With the line containing "cbn -[strip lower valid_priorities]." as the first and the final line of the entries as the last, repeat exactly the lines in that span, including both.
----
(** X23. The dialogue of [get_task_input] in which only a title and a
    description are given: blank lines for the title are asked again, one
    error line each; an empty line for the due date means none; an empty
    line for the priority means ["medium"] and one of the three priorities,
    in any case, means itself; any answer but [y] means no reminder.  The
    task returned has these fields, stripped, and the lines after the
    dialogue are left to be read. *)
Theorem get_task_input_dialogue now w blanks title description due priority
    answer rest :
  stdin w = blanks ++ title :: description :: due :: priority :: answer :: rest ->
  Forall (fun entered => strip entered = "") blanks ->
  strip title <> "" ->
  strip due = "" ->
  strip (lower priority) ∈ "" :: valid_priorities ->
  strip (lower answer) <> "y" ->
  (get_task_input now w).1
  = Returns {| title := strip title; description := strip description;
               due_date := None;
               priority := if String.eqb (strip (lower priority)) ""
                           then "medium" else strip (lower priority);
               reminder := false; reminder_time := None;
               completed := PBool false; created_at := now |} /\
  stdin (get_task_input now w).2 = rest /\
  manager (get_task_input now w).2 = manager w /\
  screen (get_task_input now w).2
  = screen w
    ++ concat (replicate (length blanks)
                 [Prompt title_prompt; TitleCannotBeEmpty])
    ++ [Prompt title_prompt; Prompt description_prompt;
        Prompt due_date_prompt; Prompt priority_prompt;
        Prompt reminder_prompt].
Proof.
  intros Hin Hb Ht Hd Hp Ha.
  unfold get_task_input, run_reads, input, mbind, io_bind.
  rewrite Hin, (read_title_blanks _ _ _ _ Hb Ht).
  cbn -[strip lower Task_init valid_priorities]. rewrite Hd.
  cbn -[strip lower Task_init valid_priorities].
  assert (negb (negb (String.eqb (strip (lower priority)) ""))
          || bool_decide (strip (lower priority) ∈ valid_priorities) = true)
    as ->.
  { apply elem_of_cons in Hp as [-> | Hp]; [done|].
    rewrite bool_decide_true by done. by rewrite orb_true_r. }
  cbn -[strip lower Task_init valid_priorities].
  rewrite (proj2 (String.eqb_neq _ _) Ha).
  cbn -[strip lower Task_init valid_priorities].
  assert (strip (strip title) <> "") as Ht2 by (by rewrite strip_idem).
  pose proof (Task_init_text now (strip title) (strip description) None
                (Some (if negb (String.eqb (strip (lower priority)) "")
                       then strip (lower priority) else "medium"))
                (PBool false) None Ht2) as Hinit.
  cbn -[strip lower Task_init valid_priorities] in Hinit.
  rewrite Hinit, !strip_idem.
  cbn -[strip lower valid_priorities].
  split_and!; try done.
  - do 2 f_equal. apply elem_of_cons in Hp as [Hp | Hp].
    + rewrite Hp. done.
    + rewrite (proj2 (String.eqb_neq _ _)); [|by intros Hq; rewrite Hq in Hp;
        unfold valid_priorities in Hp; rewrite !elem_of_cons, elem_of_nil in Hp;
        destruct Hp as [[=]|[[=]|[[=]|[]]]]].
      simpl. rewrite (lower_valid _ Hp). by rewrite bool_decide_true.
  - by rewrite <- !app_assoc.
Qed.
----
== Finished exercise ==
  cbn -[strip lower valid_priorities].
  split_and!; try done.
  - do 2 f_equal. apply elem_of_cons in Hp as [Hp | Hp].
    + rewrite Hp. done.
    + rewrite (proj2 (String.eqb_neq _ _)); [|by intros Hq; rewrite Hq in Hp;
        unfold valid_priorities in Hp; rewrite !elem_of_cons, elem_of_nil in Hp;
        destruct Hp as [[=]|[[=]|[[=]|[]]]]].
      simpl. rewrite (lower_valid _ Hp). by rewrite bool_decide_true.
  - by rewrite <- !app_assoc.
Qed.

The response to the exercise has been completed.